What function should I be minimizing to satisfy all of the constraints? Do I need other concepts beyond Lagrange multipliers?

Best Answer

What you need to look at are the Karush-Kuhn-Tucker conditions.

EDIT: In your example, the non-negativity constraints $x_1 \ge 0$ and $x_2 \ge 0$ (I hope you did mean $\ge$, not $>$, otherwise you might not get any minimum) each will get a Lagrange multiplier, which is required to be nonnegative (while the Lagrange multiplier for an equality constraint can have any sign).

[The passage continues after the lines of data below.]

(* ===== verification/MonoRaster.v ===== *)
(** Gray and monochrome rasters (crates/mb-printer-core/src/raster.rs):
    dithering, rotation, placement on the print head and packing. *)

From stdpp Require Import base list list_numbers sets numbers option.
From S2P Require Import Prelude Bits.

#[local] Open Scope Z_scope.

(** ** Data *)

Record GrayRaster := {
  g_width : Z;
  g_height : Z;
  g_pixels : list Z;
}.

(** One byte per pixel: 0 for white and 1 for black. *)
Record MonoRaster := {
  m_width : Z;
  m_height : Z;
  m_pixels : list Z;
}.

Inductive Dither := Auto | Threshold (t : Z) | Bayer2 | Bayer4 | FloydSteinberg | Atkinson.

Inductive Rotation := Zero | Clockwise90 | Half | CounterClockwise90.

Inductive Fit := FitLeft | FitCenter | FitRight.

Inductive RasterError := Length | HeadWidth | Dimensions | Placement.

Definition Checked (A : Type) : Type := Result (Fault RasterError) A.

(** ** Construction and validation *)

Definition checked_pixel_len (width height max_pixels : Z) : Result RasterError Z :=
  if (width =? 0) || (height =? 0) then Err Dimensions
  else
    let? pixels := ok_or (checked u64_max (width * height)) Dimensions in
    if max_pixels <? pixels then Err Dimensions
    else ok_or (checked usize_max pixels) Dimensions.

Definition gray_try_new (width height white max_pixels : Z) : Result RasterError GrayRaster :=
  let? len := checked_pixel_len width height max_pixels in
  Ok {| g_width := width; g_height := height; g_pixels := replicate (Z.to_nat len) white |}.

Definition gray_new (width height white : Z) : GrayRaster :=
  {| g_width := width; g_height := height; g_pixels := replicate (Z.to_nat (width * height)) white |}.

Definition gray_validate (r : GrayRaster) : Result RasterError unit :=
  let? expected := checked_pixel_len (g_width r) (g_height r) u64_max in
  if zlen (g_pixels r) =? expected then Ok tt else Err Length.

Definition mono_try_new (width height max_pixels : Z) : Result RasterError MonoRaster :=
  let? len := checked_pixel_len width height max_pixels in
  Ok {| m_width := width; m_height := height; m_pixels := replicate (Z.to_nat len) 0 |}.

Definition mono_validate (r : MonoRaster) : Result RasterError unit :=
  let? expected := checked_pixel_len (m_width r) (m_height r) u64_max in
  if (zlen (m_pixels r) =? expected) && forallb (fun x => x <=? 1) (m_pixels r)
  then Ok tt else Err Length.

(** ** Pixel loops *)

(** [for y in 0..h { for x in 0..w { .. } }]. *)
Definition coords (w h : Z) : list (Z * Z) :=
  concat (map (fun y => map (fun x => (x, y)) (seqZ 0 w)) (seqZ 0 h)).

(** [(y * width + x) as usize] in [u32] arithmetic. *)
Definition idx32 (width x y : Z) : Z := as_u32 (y * width + x).

(** ** Dithering *)

Definition bool_u8 (b : bool) : Z := if b then 1 else 0.

Definition ordered (r : GrayRaster) (m : list (list Z)) (levels : Z) (out : list Z) : Checked (list Z) :=
  let n := zlen m in
  for_each (fun '(x, y) out =>
    let? row := index m (y mod n) in
    let? entry := index row (x mod n) in
    let threshold := as_u8 ((entry * 256 + 128) / levels) in
    let? v := index (g_pixels r) (y * g_width r + x) in
    assign out (y * g_width r + x) (bool_u8 (v <? threshold)))
  (coords (g_width r) (g_height r)) out.

Definition bayer2 : list (list Z) := [[0; 2]; [3; 1]].
Definition bayer4 : list (list Z) :=
  [[0; 8; 2; 10]; [12; 4; 14; 6]; [3; 11; 1; 9]; [15; 7; 13; 5]].

Definition threshold_all (r : GrayRaster) (t : Z) (out : list Z) : Checked (list Z) :=
  for_each (fun '(i, v) out => assign out i (bool_u8 (v <? t)))
    (zip (seqZ 0 (zlen (g_pixels r))) (g_pixels r)) out.

(** [work[i] += v]. *)
Definition add_at (work : list Z) (i v : Z) : Checked (list Z) :=
  let? old := index work i in assign work i (old + v).

Definition when (b : bool) (f : list Z -> Checked (list Z)) (work : list Z) : Checked (list Z) :=
  if b then f work else Ok work.

Definition clamp (v lo hi : Z) : Z := if v <? lo then lo else if hi <? v then hi else v.

(** Signed division of [i32] truncates towards zero. *)
Definition floyd_steinberg_pixel (w h : Z) (xy : Z * Z) (s : list Z * list Z) :
    Checked (list Z * list Z) :=
  let '(x, y) := xy in
  let '(work, out) := s in
  let i := y * w + x in
  let? v := index work i in
  let old := clamp v 0 4080 in
  let new := if old <? 2048 then 0 else 4080 in
  let? out := assign out i (bool_u8 (new =? 0)) in
  let e := old - new in
  let? work := when (x + 1 <? w) (fun work => add_at work (i + 1) (Z.quot (e * 7) 16)) work in
  let? work := when (y + 1 <? h) (fun work =>
    let? work := when (0 <? x) (fun work => add_at work (i + w - 1) (Z.quot (e * 3) 16)) work in
    let? work := add_at work (i + w) (Z.quot (e * 5) 16) in
    when (x + 1 <? w) (fun work => add_at work (i + w + 1) (Z.quot e 16)) work) work in
  Ok (work, out).

Definition atkinson_neighbours : list (Z * Z) :=
  [(1, 0); (2, 0); (-1, 1); (0, 1); (1, 1); (0, 2)].

Definition atkinson_pixel (w h : Z) (xy : Z * Z) (s : list Z * list Z) :
    Checked (list Z * list Z) :=
  let '(x, y) := xy in
  let '(work, out) := s in
  let i := y * w + x in
  let? v := index work i in
  let old := clamp v 0 2040 in
  let new := if old <? 1024 then 0 else 2040 in
  let? out := assign out i (bool_u8 (new =? 0)) in
  let error := Z.quot (old - new) 8 in
  let? work := for_each (fun '(dx, dy) work =>
    let nx := x + dx in
    let ny := y + dy in
    when ((0 <=? nx) && (0 <=? ny) && (nx <? w) && (ny <? h))
      (fun work => add_at work (ny * w + nx) error) work) atkinson_neighbours work in
  Ok (work, out).

Definition dither (r : GrayRaster) (mode : Dither) : Checked MonoRaster :=
  let? _ := raising (gray_validate r) in
  let out := replicate (length (g_pixels r)) 0 in
  let w := g_width r in
  let h := g_height r in
  let? pixels :=
    match mode with
    | Auto => ordered r bayer4 16 out
    | Threshold t => threshold_all r t out
    | Bayer2 => ordered r bayer2 4 out
    | Bayer4 => ordered r bayer4 16 out
    | FloydSteinberg =>
        let work := map (fun x => x * 16) (g_pixels r) in
        let? s := for_each (floyd_steinberg_pixel w h) (coords w h) (work, out) in
        Ok (snd s)
    | Atkinson =>
        let work := map (fun x => x * 8) (g_pixels r) in
        let? s := for_each (atkinson_pixel w h) (coords w h) (work, out) in
        Ok (snd s)
    end in
  Ok {| m_width := w; m_height := h; m_pixels := pixels |}.

(** ** Rotation and mirroring *)

(** The quarter turns: pixel [(x, y)] moves to [turn (x, y)]. *)
Definition quarter_turn (clockwise : bool) (r : MonoRaster) (xy : Z * Z) : Z * Z :=
  let '(x, y) := xy in
  if clockwise then (m_height r - 1 - y, x) else (y, m_width r - 1 - x).

Definition rotate (r : MonoRaster) (rot : Rotation) : Checked MonoRaster :=
  match rot with
  | Zero => Ok r
  | Half => Ok {| m_width := m_width r; m_height := m_height r; m_pixels := reverse (m_pixels r) |}
  | Clockwise90 | CounterClockwise90 =>
      let clockwise := match rot with Clockwise90 => true | _ => false end in
      let? pixels := for_each (fun xy out =>
        let '(nx, ny) := quarter_turn clockwise r xy in
        let? v := index (m_pixels r) (idx32 (m_width r) (fst xy) (snd xy)) in
        assign out (idx32 (m_height r) nx ny) v)
        (coords (m_width r) (m_height r)) (replicate (length (m_pixels r)) 0) in
      Ok {| m_width := m_height r; m_height := m_width r; m_pixels := pixels |}
  end.

Definition mirror_horizontal (r : MonoRaster) : Checked MonoRaster :=
  let? pixels := for_each (fun '(x, y) out =>
    let? v := index (m_pixels r) (as_u32 (y * m_width r + m_width r - 1 - x)) in
    assign out (idx32 (m_width r) x y) v)
    (coords (m_width r) (m_height r)) (m_pixels r) in
  Ok {| m_width := m_width r; m_height := m_height r; m_pixels := pixels |}.

(** [dst[start..start + src.len()].copy_from_slice(src)]. *)
Definition copy_slice {E} (dst : list Z) (start : Z) (src : list Z) : Result (Fault E) (list Z) :=
  if start + zlen src <=? zlen dst
  then Ok (take (Z.to_nat start) dst ++ src ++ drop (Z.to_nat (start + zlen src)) dst)
  else Err Panicked.

Definition pad_rows (r : MonoRaster) (before after : Z) : Checked MonoRaster :=
  let height := as_u32 (as_u32 (before + m_height r) + after) in
  let start := as_u32 (before * m_width r) in
  let? pixels := copy_slice (replicate (Z.to_nat (as_u32 (m_width r * height))) 0) start (m_pixels r) in
  Ok {| m_width := m_width r; m_height := height; m_pixels := pixels |}.

(** ** Placement *)

(** Columns skipped in the source and in the destination. *)
Definition fit_src (align : Fit) (width copy : Z) : Z :=
  match align with FitLeft => 0 | FitCenter => (width - copy) / 2 | FitRight => width - copy end.
Definition fit_dst (align : Fit) (head_width copy : Z) : Z :=
  match align with FitLeft => 0 | FitCenter => (head_width - copy) / 2 | FitRight => head_width - copy end.

Definition place_on_head (r : MonoRaster) (head_width : Z) (align : Fit) (offset_x offset_y : Z) :
    Checked MonoRaster :=
  if head_width =? 0 then fail HeadWidth
  else
  let height := as_u32 (m_height r + Z.max offset_y 0) in
  let copy := Z.min (m_width r) head_width in
  let src := fit_src align (m_width r) copy in
  let dst := fit_dst align head_width copy in
  let? pixels := for_each (fun '(x, y) out =>
    let sx := src + x in
    let dx := dst + x + offset_x in
    let dy := y + offset_y in
    if (0 <=? dx) && (0 <=? dy) && (dx <? head_width) && (dy <? height) then
      let? v := index (m_pixels r) (idx32 (m_width r) sx y) in
      assign out (idx32 head_width dx dy) v
    else Ok out)
    (coords copy (m_height r)) (replicate (Z.to_nat (head_width * height)) 0) in
  Ok {| m_width := head_width; m_height := height; m_pixels := pixels |}.

Definition fit_head (r : MonoRaster) (head_width : Z) (align : Fit) : Checked MonoRaster :=
  place_on_head r head_width align 0 0.

(** [u32] as [i32]. *)
Definition as_i32 (z : Z) : Z := to_signed 4 (as_u32 z).

Definition place_on_head_byte_aligned (r : MonoRaster) (head_width : Z) (align : Fit)
    (offset_x offset_y : Z) : Checked MonoRaster :=
  if (head_width =? 0) || (head_width <? m_width r) then fail HeadWidth
  else
  let packed_width := as_u32 ((m_width r + 7) / 8 * 8) in
  let base :=
    match align with
    | FitLeft => 0
    | FitCenter => as_u32 (as_u32 (head_width / 8 - packed_width / 8) / 2 * 8)
    | FitRight => as_u32 (head_width - packed_width)
    end in
  place_on_head r head_width FitLeft (as_i32 (as_i32 base + offset_x)) offset_y.

(** One row of [blit]: the body of its loop. *)
Definition blit_row (self source : MonoRaster) (x y row : Z) (pixels : list Z) : Checked (list Z) :=
  let? source_start := raising (ok_or (checked usize_max (row * m_width source)) Dimensions) in
  let? destination_row := raising (ok_or (checked usize_max (y + row)) Dimensions) in
  let? destination_base :=
    raising (ok_or (checked usize_max (destination_row * m_width self)) Dimensions) in
  let? destination_start := raising (ok_or (checked usize_max (destination_base + x)) Dimensions) in
  match get_range (m_pixels source) source_start (source_start + m_width source) with
  | Some slice => copy_slice pixels destination_start slice
  | None => Err Panicked
  end.

(** Copies a complete source raster at a non-negative origin. *)
Definition blit (self source : MonoRaster) (x y : Z) : Checked MonoRaster :=
  let? _ := raising (mono_validate self) in
  let? _ := raising (mono_validate source) in
  let? right := raising (ok_or (checked u32_max (x + m_width source)) Placement) in
  let? bottom := raising (ok_or (checked u32_max (y + m_height source)) Placement) in
  if (m_width self <? right) || (m_height self <? bottom) then fail Placement
  else
  let? pixels := for_each (blit_row self source x y) (seqZ 0 (m_height source)) (m_pixels self) in
  Ok {| m_width := m_width self; m_height := m_height self; m_pixels := pixels |}.

(** ** Packing *)

Definition stride_of (width : Z) : Z := (width + 7) / 8.

(** [out[y * stride + x / 8] |= 0x80 >> (x % 8)]. *)
Definition pack_pixel (r : MonoRaster) (stride : Z) (xy : Z * Z) (out : list Z) : Checked (list Z) :=
  let '(x, y) := xy in
  let? v := index (m_pixels r) (idx32 (m_width r) x y) in
  if v =? 0 then Ok out
  else
    let i := as_u32 (y * stride + x / 8) in
    let? old := index out i in
    assign out i (Z.lor old (Z.shiftr 128 (x mod 8))).

Definition pack_msb (r : MonoRaster) : Checked (list Z) :=
  let? _ := raising (mono_validate r) in
  let stride := stride_of (m_width r) in
  for_each (pack_pixel r stride) (coords (m_width r) (m_height r))
    (replicate (Z.to_nat (stride * m_height r)) 0).

Record PackedMonoRaster := {
  p_width : Z;
  p_height : Z;
  p_stride : Z;
  p_bytes : list Z;
}.

Definition packed_layout (width height : Z) : Result RasterError (Z * Z) :=
  let? padded := ok_or (checked u32_max (width + 7)) Dimensions in
  let stride := padded / 8 in
  let? area := ok_or (checked u64_max (stride * height)) Dimensions in
  let? expected := ok_or (checked usize_max area) Dimensions in
  Ok (stride, expected).

Definition packed_try_new (width height : Z) (bytes : list Z) (max_pixels : Z) :
    Result RasterError PackedMonoRaster :=
  let? _ := checked_pixel_len width height max_pixels in
  let? 'layout := packed_layout width height in
  let '(stride, expected) := layout in
  if negb (zlen bytes =? expected) then Err Length
  else Ok {| p_width := width; p_height := height; p_stride := stride; p_bytes := bytes |}.

Definition from_mono (r : MonoRaster) (max_pixels : Z) : Checked PackedMonoRaster :=
  let? bytes := pack_msb r in
  raising (packed_try_new (m_width r) (m_height r) bytes max_pixels).

Definition packed_validate (p : PackedMonoRaster) : Result RasterError unit :=
  let? _ := checked_pixel_len (p_width p) (p_height p) u64_max in
  let? layout := packed_layout (p_width p) (p_height p) in
  let '(stride, expected) := layout in
  if (p_stride p =? stride) && (zlen (p_bytes p) =? expected) then Ok tt else Err Length.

The KKT conditions are

$$ \eqalign{-2 x_1 - \lambda_1 + \lambda_2 &= 0\cr -2 x_2 - \lambda_1 + \lambda_3 & = 0\cr \lambda_2 x_1 &= 0\cr \lambda_3 x_2 &= 0\cr x_1 + x_2 &= 1\cr x_1, x_2, \lambda_2, \lambda_3 &\ge 0\cr}$$

Case 1. If $x_1 = 0$, then $x_2 = 1\ne 0$ so $\lambda_3 = 0$. Then the first two KKT conditions say $$ \eqalign{-\lambda_1 + \lambda_2 &= 0\cr -2 - \lambda_1 &= 0\cr}$$ so $\lambda_1 = -2$ and $\lambda_2 = -2$, which is impossible.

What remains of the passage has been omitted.